What is expected:
When a line in the records contains the string "list", copy that line.

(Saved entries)

(** * BarChart: the chart container of react-charts-d3

    A shallow embedding of [src/components/BarChart/BarChart.js]: the
    component's props and state, its lifecycle methods
    ([componentWillMount], [componentDidMount], [updateDimensions],
    [updateChart], [render]) and the d3-dispatch registry the component
    writes its handlers to.

    Conventions.
    - JavaScript numbers that the component only measures, adds or passes on
      (pixel widths, margins, milliseconds) are [Z]; [barSpacing] is a
      rational.  A number is falsy exactly when it is [0].
    - A prop that the host may leave out ([data] has no entry in
      [defaultProps]) is an [option]; [None] is JavaScript's [undefined].
    - A call that can throw returns a [Result].
    - [this.setState] is explicit state passing; the dispatcher, which the
      component mutates through [eventDispatcher.on], is threaded next to the
      state. *)

From stdpp Require Import base option list strings gmap.
From Stdlib Require Import Ascii ZArith QArith Lia.

Local Open Scope Z_scope.
Local Open Scope string_scope.

(** ** Exceptions *)

Inductive JsError :=
| TypeError (msg : string)
| Error (msg : string).

Inductive Result (A : Type) :=
| Ok (a : A)
| Throw (e : JsError).

Arguments Ok {A} a.
Arguments Throw {A} e.

(** [Result] is an error monad; sequencing uses stdpp's [x ← r; k]. *)
Global Instance Result_ret : MRet Result := fun _ a => Ok a.

Global Instance Result_bind : MBind Result := fun _ _ k r =>
  match r with
  | Ok a => k a
  | Throw e => Throw e
  end.

Definition succeeds {A : Type} (r : Result A) : bool :=
  match r with Ok _ => true | Throw _ => false end.

(** ** Data model (utils/commonTypes) *)

(** One point of a series.  [series] and [key] are the two fields that
    [chart.mapSeriesToData] attaches; they are absent until the first
    render. *)
Module Point.
Record t := mk {
  x : string;
  y : Z;
  series : option nat;
  key : option string;
}.
End Point.

(** A chart datum: a named series, its points, and the [disabled] flag that
    the legend toggles.  The flag may be missing. *)
Module ChartData.
Record t := mk {
  key : string;
  values : list Point.t;
  disabled : option bool;
}.
End ChartData.

(** [!d.disabled]: a missing flag is falsy. *)
Definition truthy (flag : option bool) : bool :=
  match flag with
  | Some b => b
  | None => false
  end.

Definition enabled (d : ChartData.t) : bool := negb (truthy (ChartData.disabled d)).

Module Margin.
Record t := mk { top : Z; left : Z; bottom : Z; right : Z }.
End Margin.

Module AxisConfig.
Record t := mk {
  showXAxis : bool;
  showXAxisLabel : bool;
  xLabel : string;
  xLabelPosition : string;
  showYAxis : bool;
  showYAxisLabel : bool;
  yLabel : string;
  yLabelPosition : string;
}.
End AxisConfig.

Module ColorScale.
Record t := mk { from : string; to : string }.
End ColorScale.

Exercise solution:
From stdpp Require Import base option list strings gmap.
  values : list Point.t;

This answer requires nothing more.